● EXERCISE DESCRIPTION
Of the records that follow, copy only the lines from the line containing "newSet (permissions options" to the line containing "Js.join newline ((λ", both included, exactly as written.

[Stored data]
(** The [try] block of [BuildOrchestrator.build]. *)
Definition buildTry (o : BuildOrchestrator) (projectPath : string)
    (options : BuildOptions) (startTime : Z) : M R BuildResult :=
  emitProgress "Verificação" 5 "Verificando SDKs embutidos...";;
  envCheck ← orch_verifyEnvironment o;
  if negb (valid envCheck) then
    now ← Date_now;
    mret (failed ["SDKs faltando: " +:+ Js.join ", " (missing envCheck)] []
                 (now - startTime))
  else
    applyEnvironment (orch_env o);;
    projectInfo ← orch_detectProject projectPath;
    if decide (pi_type projectInfo = unknown) then
      now ← Date_now;
      mret (failed ["Tipo de projeto não reconhecido"] [] (now - startTime))
    else
      match orch_pipelines o !! ProjectType_str (pi_type projectInfo) with
      | None =>
          now ← Date_now;
          mret (failed ["Pipeline não disponível para tipo: " +:+
                        ProjectType_str (pi_type projectInfo)] []
                       (now - startTime))
      | Some pipeline =>
          let k := pl_kind pipeline in
          emitProgress "Preparação" 20 "Preparando arquivos do projeto...";;
          ps ← prepare k projectPath (pl_state pipeline);
          emitProgress "Configuração" 30
                       "Gerando configurações (Manifest, Gradle, ícones)...";;
          ps ← configure k options ps;
          emitProgress "Compilação" 50 "Compilando projeto...";;
          result ← pipeline_build k ps (orch_env o);
          if negb (success result) then mret result
          else
            emitProgress "Assinatura" 90 "Assinando APK...";;
            signedApk ← sign k (apkPath result) options;
            finalApkPath ← placeOutput signedApk options;
            emitProgress "Concluído" 100 "Build finalizado com sucesso!";;
            now ← Date_now;
            mret {| success := success result;
                    apkPath := Some finalApkPath;
                    aabPath := aabPath result;
                    errors := errors result;
                    warnings := warnings result;
                    buildTime := now - startTime |}
      end.

(** [BuildOrchestrator.build] *)
Definition build (o : BuildOrchestrator) (projectPath : string) (options : BuildOptions)
  : M R BuildResult :=
  startTime ← Date_now;
  try_catchM
    (buildTry o projectPath options startTime)
    (λ error,
       now ← Date_now;
       mret (failed [error] [] (now - startTime))).

End Orchestrator.

(** * More of the code

    The functions below complete the files modelled above: the manifest
    generator ([src/generators/manifest.ts]), the remaining functions of
    [src/generators/signing.ts], [BasePipeline.createBuildDir] and the
    [prepare] and [configure] methods of the MAUI and Unity pipelines. *)

(** ** [String.prototype.replace] with a replacement that is interpreted

    In the replacement string [$$] stands for a dollar sign, [$&] for the
    matched text, [$`] for the text before the match and [$'] for the text
    after it.  The pattern is a string, so there are no capture groups and
    every other use of the dollar sign stands for itself. *)

Module JsReplace.

Fixpoint substitute (replacement matched before after : string) : string :=
  match replacement with
  | EmptyString => EmptyString
  | String a rest =>
      if Ascii.eqb a "$"%char then
        match rest with
        | EmptyString => String a EmptyString
        | String c r =>
            if Ascii.eqb c "$"%char then String "$"%char (substitute r matched before after)
            else if Ascii.eqb c "&"%char then matched +:+ substitute r matched before after
            else if Ascii.eqb c "`"%char then before +:+ substitute r matched before after
            else if Ascii.eqb c "'"%char then after +:+ substitute r matched before after
            else String a (substitute rest matched before after)
        end
      else String a (substitute rest matched before after)
  end.

(** [s.replace(pat, replacement)] where [before] is the text already passed:
    the first occurrence is replaced; without one the string is unchanged. *)
Fixpoint replaceFrom (before s pat replacement : string) : string :=
  if String.prefix pat s
  then let after := String.substring (String.length pat) (String.length s) s in
       substitute replacement pat before after +:+ after
  else match s with
       | EmptyString => EmptyString
       | String c s' =>
           String c (replaceFrom (before +:+ String c EmptyString) s' pat replacement)
       end.

Definition replace (s pat replacement : string) : string :=
  replaceFrom "" s pat replacement.

End JsReplace.

(** ** Manifest generator ([src/generators/manifest.ts]) *)

(** [WEB_API_PERMISSIONS], in the order of its keys. *)
Definition WEB_API_PERMISSIONS : list (string * list string) :=
  [
    ("navigator.geolocation", ["android.permission.ACCESS_FINE_LOCATION"; "android.permission.ACCESS_COARSE_LOCATION"]);
    ("navigator.mediaDevices.getUserMedia", ["android.permission.CAMERA"; "android.permission.RECORD_AUDIO"]);
    ("navigator.mediaDevices.getDisplayMedia", ["android.permission.RECORD_AUDIO"]);
    ("Notification", ["android.permission.POST_NOTIFICATIONS"]);
    ("navigator.vibrate", ["android.permission.VIBRATE"]);
    ("navigator.bluetooth", ["android.permission.BLUETOOTH"; "android.permission.BLUETOOTH_ADMIN"]);
    ("navigator.usb", ["android.permission.USB_PERMISSION"]);
    ("navigator.nfc", ["android.permission.NFC"]);
    ("navigator.contacts", ["android.permission.READ_CONTACTS"]);
    ("fetch", ["android.permission.INTERNET"]);
    ("XMLHttpRequest", ["android.permission.INTERNET"]);
    ("WebSocket", ["android.permission.INTERNET"]) ].

(** [set.add(x)] on a [Set], whose elements keep the order of insertion. *)
Definition setAdd (set : list string) (x : string) : list string :=
  if bool_decide (x ∈ set) then set else set ++ [x].

(** [new Set(arr)] *)
Definition newSet (arr : list string) : list string := fold_left setAdd arr [].

Section Manifest.

Context (h : Host) (fs : FS).

(** The body of the loop over [Object.entries(WEB_API_PERMISSIONS)]. *)
Definition scanApis (content : string) (permissions : list string) : list string :=
  fold_left (λ permissions entry,
               if Js.includes content entry.1
               then fold_left setAdd entry.2 permissions
               else permissions)
            WEB_API_PERMISSIONS permissions.

(** The body of the loop over the code files: a file that cannot be read is
    skipped. *)
Definition scanFile (projectPath : string) (permissions : list string) (file : string)
  : list string :=
  match readFileSync fs (path_join h [projectPath; file]) with
  | Some content => scanApis content permissions
  | None => permissions
  end.

Definition detectPermissions (projectPath : string) : list string :=
  let permissions := setAdd [] "android.permission.INTERNET" in
  let permissions := setAdd permissions "android.permission.ACCESS_NETWORK_STATE" in
  match readdirSyncRec fs projectPath with
  | None => permissions
  | Some files =>
      let codeFiles := withExt [".js"; ".ts"; ".html"; ".jsx"; ".tsx"] files in
      fold_left (scanFile projectPath) (Js.slice0 50 codeFiles) permissions
  end.

End Manifest.

(** [<uses-permission android:name="p" />] *)
Definition permTag (permission : string) : string :=
  "<uses-permission android:name=" +:+ dquote +:+ permission +:+ dquote +:+ " />".

(** The first two constants of [generateManifest]:
    [[...new Set([...options.permissions, 'android.permission.INTERNET'])]]
    and the block of declarations made of it, which the template of the
    manifest then holds. *)
Definition manifestPermissions (options : BuildOptions) : list string :=
  newSet (permissions options ++ ["android.permission.INTERNET"]).

Definition permissionsXml (options : BuildOptions) : string :=
  Js.join newline ((λ p, "    " +:+ permTag p) <$> manifestPermissions options).

(** The loop of [updateManifestPermissions] over the permissions. *)
Definition addPermission (content permission : string) : string :=
  if negb (Js.includes content permission)
  then JsReplace.replace content "</manifest>"
         ("    " +:+ permTag permission +:+ newline +:+ "</manifest>")
  else content.

Definition addPermissions (content : string) (permissions : list string) : string :=
  fold_left addPermission permissions content.

Section More_effects.

Context {R : Runtime}.

Abbreviation mjoin := (path_join (rt_host R)).

(** [readFileSync(p, 'utf-8')] outside a [try]. *)
Definition readFileSyncM (p : string) : M R string :=
  λ s, match readFileSync (rt_fs R (world s)) p with
       | Some content => (Ret content, s)
       | None => (Throw "readFileSync failed", s)
       end.
(** * golearn user service: authentication engine, directory and transports

    A shallow embedding of the Go sources
      - services/user/domain      (User, requests, responses)
      - services/user/repository  (userRepository over gorm)
      - services/user/service     (userService: Register, Login, GetUserByID,
                                   ValidateToken)
      - services/user/handler     (HTTPHandler, GRPCHandler)
      - internal/config           (Load, getEnv)
    Package internal/util (HashPassword, CheckPassword, GenerateJWT,
    ValidateJWT) is not among the sources: the service is embedded over its
    interface [util.Util], and module [codec] models it from the
    specification.
    Go strings are [string]; a Go [error] value is a term of [errors.error]
    and a nil error is [None]; a Go function returning [(T, error)] returns
    [result T]; reads of the clock, of the entropy source and of the uuid
    generator are fields of an explicit [World]; the database is an explicit
    state that every directory call threads through. *)

From Stdlib Require Import ZArith Ascii DecimalString DecimalZ.
From stdpp Require Import base option list strings gmap.

Local Open Scope Z_scope.

(* ===================================================================== *)
(** ** Go errors *)
(* ===================================================================== *)

Module errors.

(** The error values that occur in the program.  The first three are the
    package-level sentinels of the repository and service packages (values
    of [errors.New], compared by identity); the gorm values are those of
    the storage library, [gorm_Error] being any other error of the driver.
    The next five are the failure kinds of the credential and token codecs
    of package util, which is not among the sources: they carry the names
    of spec 4.1, 4.2 and 7, and their text is that name, since the spec
    fixes no other.  [binding_Error] is what gin's binding reports;
    [New msg] is a fresh error that only carries a text (it is no sentinel:
    the program never compares against it); [Errorf prefix cause] is
    [fmt.Errorf(prefix + ": %w", cause)]. *)
Inductive error : Type :=
| ErrUserNotFound
| ErrDuplicateEmail
| ErrInvalidCredentials
| gorm_ErrDuplicatedKey
| gorm_ErrRecordNotFound
| gorm_Error (msg : string)
| HashingFailure
| IssuanceFailure
| Malformed
| SignatureInvalid
| Expired
| binding_Error (msg : string)
| New (msg : string)
| Errorf (prefix : string) (cause : error).
(** Outside the finite values there are no decimals to show. *)
Lemma format_not_finite :
  format_comma_2f S754_nan = "nan" /\
  format_comma_2f (S754_infinity false) = "inf" /\
  format_comma_2f (S754_infinity true) = "-inf".
Proof. repeat split. Qed.


(** ** The whole pipeline *)

(** C2: the default widget values are converted to
    [7000,4,3,3,1,1,1,1,1,2,1,2]; with an estimator that answers the same
    finite value [x] for every batch, a pressed-button run of either
    script hands that one row to the estimator and shows the box with a
    dollar sign followed by [x] as currency, and nothing else: the text
    has exactly two digits after its decimal point, the sign of [x], and
    digits that spell a count of hundredths nearest to the magnitude of
    [x]. *)
Theorem stub_model_pipeline (m : estimator) (x : spec_float) :
  (forall b : batch, predict m b = Ok [PyFloat x]) ->
  is_finite x = true ->
  let v := [7000; 4; 3; 3; 1; 1; 1; 1; 1; 2; 1; 2] in
  let text := format_comma_2f x in
  App.input_features example_default process_start = (Ok v, process_start) /\
  Test.input_features example_default process_start = (Ok v, process_start) /\
  rerun App.main (Interaction (Pickled m) example_default true) None =
    Runtime [StMarkdown (App.box_open +:+ "$" +:+ text +:+ App.box_close)]
            [[v]] (Some (Some m, [])) /\
  rerun Test.main (Interaction (Pickled m) example_default true) None =
    Runtime [StMarkdown (Test.box_open +:+ "$" +:+ text +:+ Test.box_close)]
            [[v]] (Some (Some m, [])) /\
  two_decimal_places text = true /\
  shown_negative text = sign_bit x /\
  nearest_hundredths x (hundredths_shown text).
Proof.
  intros Hm Hfin v text. split; [reflexivity|]. split; [reflexivity|].
  split; [|split; [|split; [|split]]].
  - unfold rerun. cbn [file_now widgets button].
    rewrite app_main_unfold. unfold bind at 1.
    rewrite (load_model_pickled m) by reflexivity.
    unfold bind.
    rewrite (input_features_ok example_default 2) by apply furnishing_map_furnished.
    rewrite (try_statement_float _ m _ x []) by apply Hm. reflexivity.
  - unfold rerun. cbn [file_now widgets button].
    rewrite test_main_unfold. unfold bind at 1.
    rewrite (load_model_pickled m) by reflexivity.
    unfold bind.
    rewrite (input_features_ok example_default 2) by apply furnishing_map_furnished.
    rewrite (try_statement_float _ m _ x []) by apply Hm. reflexivity.
  - apply format_two_decimal_places, Hfin.
  - apply format_sign.
  - apply format_nearest_hundredths, Hfin.
Qed.

Lemma stub_model_pipeline_13300000 :
  let m := stub_model price_13300000 in
  let v := [7000; 4; 3; 3; 1; 1; 1; 1; 1; 2; 1; 2] in
  (forall b : batch, predict m b = Ok [PyFloat price_13300000]) /\
  is_finite price_13300000 = true /\
  App.input_features example_default process_start = (Ok v, process_start) /\
  Test.input_features example_default process_start = (Ok v, process_start) /\
  rerun App.main (Interaction (Pickled m) example_default true) None =
    Runtime [StMarkdown (App.box_open +:+ "$13,300,000.00" +:+ App.box_close)]
            [[v]] (Some (Some m, [])) /\
  rerun Test.main (Interaction (Pickled m) example_default true) None =
    Runtime [StMarkdown (Test.box_open +:+ "$13,300,000.00" +:+ Test.box_close)]
            [[v]] (Some (Some m, [])) /\
  two_decimal_places "13,300,000.00" = true /\
  shown_negative "13,300,000.00" = false /\
  nearest_hundredths price_13300000 (hundredths_shown "13,300,000.00").
Proof.
  split; [intros b; reflexivity|]. split; [reflexivity|].
  apply (stub_model_pipeline (stub_model price_13300000) price_13300000).
  - intros b. reflexivity.
  - reflexivity.
Defined.

(** C8: when the estimator answers the converted input with a finite
    float [x] as first element, the pressed-button run of either script
    shows the box with a dollar sign followed by [x] in the [,.2f] format.
    That text has exactly two digits after its decimal point, carries a
    minus sign exactly when [x] has its sign bit set, and its digits spell
    a count of hundredths nearest to the magnitude of [x]. *)
Theorem prediction_shown_as_currency (h : HouseFeatures) (v : list Z)
    (file : artifact) (m : estimator) (x : spec_float) (rest : list pyval)
    (s0 s1 : runtime) :
  App.load_model file s0 = (Ok (Some m), s1) ->
  App.input_features h s1 = (Ok v, s1) ->
  predict m [v] = Ok (PyFloat x :: rest) ->
  is_finite x = true ->
  let text := format_comma_2f x in
  App.main file h true s0 =
    (Ok tt, add_element (StMarkdown (App.box_open +:+ "$" +:+ text +:+ App.box_close))
                        (log_call [v] s1)) /\
  Test.main file h true s0 =
    (Ok tt, add_element (StMarkdown (Test.box_open +:+ "$" +:+ text +:+ Test.box_close))
                        (log_call [v] s1)) /\
  two_decimal_places text = true /\
  shown_negative text = sign_bit x /\
  nearest_hundredths x (hundredths_shown text).
Proof.
  intros Hload Hin Hp Hfin text.
  split; [|split; [|split; [|split]]].
  - enter_try Hload Hin.
    exact (try_statement_float App.prediction_box m v x rest s1 Hp).
  - enter_try Hload Hin.
    exact (try_statement_float Test.prediction_box m v x rest s1 Hp).
  - apply format_two_decimal_places, Hfin.
  - apply format_sign.
  - apply format_nearest_hundredths, Hfin.
Qed.

Lemma prediction_shown_as_currency_4766318 :
  let m := stub_model price_4766318 in
  let v := [7000; 4; 3; 3; 1; 1; 1; 1; 1; 2; 1; 2] in
  let s1 := Runtime [] [] (Some (Some m, [])) in
  App.main (Pickled m) example_default true process_start =
    (Ok tt, Runtime [StMarkdown (App.box_open +:+ "$4,766,318.94" +:+ App.box_close)]
                    [[v]] (Some (Some m, []))) /\
  Test.main (Pickled m) example_default true process_start =
    (Ok tt, Runtime [StMarkdown (Test.box_open +:+ "$4,766,318.94" +:+ Test.box_close)]
                    [[v]] (Some (Some m, []))) /\
  two_decimal_places "4,766,318.94" = true /\
  shown_negative "4,766,318.94" = false /\
  nearest_hundredths price_4766318 (hundredths_shown "4,766,318.94").
Proof.
  apply (prediction_shown_as_currency example_default
           [7000; 4; 3; 3; 1; 1; 1; 1; 1; 2; 1; 2]
           (Pickled (stub_model price_4766318)) (stub_model price_4766318)
           price_4766318 [] process_start
           (Runtime [] [] (Some (Some (stub_model price_4766318), []))));
    reflexivity.
Defined.

(** * Further properties of the scripts *)

(** ** The [try] statement, case by case *)

(** X1: when the load returned and the conversion gave a vector, a
    pressed-button run never raises, whatever was loaded and whatever its
    [predict] does.  It adds exactly one element to the page: the same
    error message in both scripts, or the same price text in the box of
    each script. *)
Theorem pressed_button_ends_normally (h : HouseFeatures) (v : list Z)
    (file : artifact) (model : option estimator) (s0 s1 : runtime) :
  App.load_model file s0 = (Ok model, s1) ->
  App.input_features h s1 = (Ok v, s1) ->
  exists (el el' : element) (s2 : runtime),
    App.main file h true s0 = (Ok tt, add_element el s2) /\
    Test.main file h true s0 = (Ok tt, add_element el' s2) /\
    page s2 = page s1 /\
    resource_cache s2 = resource_cache s1 /\
    ((is_error_display el = true /\ el' = el) \/
     exists text, el = StMarkdown (App.prediction_box text) /\
                  el' = StMarkdown (Test.prediction_box text)).
Proof.
  intros Hload Hin.
  destruct model as [m|].
  2: { exists (prediction_error none_has_no_predict),
         (prediction_error none_has_no_predict), s1.
       split; [enter_try Hload Hin; apply try_statement_none|].
       split; [enter_try Hload Hin; apply try_statement_none|].
       repeat split. left. split; reflexivity. }
  destruct (predict m [v]) as [[|first rest]|e] eqn:Hp.
  - eexists _, _, (log_call [v] s1).
    split; [enter_try Hload Hin; apply (try_statement_empty _ _ _ _ Hp)|].
    split; [enter_try Hload Hin; apply (try_statement_empty _ _ _ _ Hp)|].
    repeat split. left. split; reflexivity.
  - exists (shown_for App.prediction_box first),
      (shown_for Test.prediction_box first), (log_call [v] s1).
    split; [enter_try Hload Hin; apply (try_statement_first _ _ _ _ _ _ Hp)|].
    split; [enter_try Hload Hin; apply (try_statement_first _ _ _ _ _ _ Hp)|].
    repeat split. unfold shown_for.
    destruct (fst (py_format_comma_2f first (Runtime [] [] None))) as [text|e'].
    + right. exists text. split; reflexivity.
    + left. split; reflexivity.
  - eexists _, _, (log_call [v] s1).
    split; [enter_try Hload Hin; apply (try_statement_raise _ _ _ _ _ Hp)|].
    split; [enter_try Hload Hin; apply (try_statement_raise _ _ _ _ _ Hp)|].
    repeat split. left. split; reflexivity.
Qed.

● COMPLETED TASK
  newSet (permissions options ++ ["android.permission.INTERNET"]).

Definition permissionsXml (options : BuildOptions) : string :=
  Js.join newline ((λ p, "    " +:+ permTag p) <$> manifestPermissions options).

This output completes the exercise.